(** ** The purchase: two units of work *)

(** C1, as the code has it.  A purchase runs two transactions one after the
    other.  The first (cart read, availability check, sale and sale lines,
    stock decrement, cart clearing) is atomic: when one of its steps or its
    commit fails, the purchase fails with that error and the store is left
    as it was, cart included.  The invoice is issued by a second
    transaction, after the first has committed: when it fails, the purchase
    fails with its error and the store is the one the checkout committed,
    with the sale on file, the stock decremented and the cart emptied. *)
Theorem compra_en_dos_unidades
  (idUsuario : Z) (s : Sistema) (e : Error) (s1 : Sistema)
  (idUsuario' : Z) (t : Sistema) (vc : VentaCompleta) (t1 : Sistema)
  (e' : Error) (t2 : Sistema) :
  conTransaccion (cuerpo_procesarVenta idUsuario) s = (Fallo e, s1) ->
  procesarVentaDesdeCarrito idUsuario' t = (Exito vc, t1) ->
  conTransaccion (cuerpo_generarFactura (id_venta (ventaData vc))) t1
  = (Fallo e', t2) ->
  (procesarCompra idUsuario s = (Fallo e, s1) /\ almacen s1 = almacen s)
  /\
  (procesarCompra idUsuario' t = (Fallo e', t2)
   /\ In (ventaData vc) (Ventas (almacen t2))
   /\ exists c0 resto,
        sel_carrito idUsuario' (almacen t) = c0 :: resto
        /\ almacen t2 =
           efecto_venta idUsuario' (id_carrito c0)
             (sel_productos_carrito (id_carrito c0) (almacen t)) (almacen t)).
Proof.
  intros H1 H2 H3. split.
  - split.
    + unfold procesarCompra, procesarVentaDesdeCarrito, bind. now rewrite H1.
    + apply conTransaccion_fallo in H1 as [A _];
        [exact A | apply cuerpo_procesarVenta_respeta].
  - split.
    + unfold procesarCompra. unfold bind at 1. rewrite H2.
      unfold generarFactura, bind. now rewrite H3.
    + apply conTransaccion_fallo in H3 as [A _];
        [| apply cuerpo_generarFactura_respeta].
      apply procesarVenta_exito in H2
        as (c0 & resto & Ecar & _ & _ & E1 & _ & _ & Hin).
      rewrite A. split; [exact Hin |].
      exists c0, resto. split; [exact Ecar | exact E1].
Qed.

REQUIRED WORK -
Lines containing the word "stock" must all be returned from the material above.

EXPECTED OUTPUT -
    stock decrement, cart clearing) is atomic: when one of its steps or its
    with the sale on file, the stock decremented and the cart emptied. *)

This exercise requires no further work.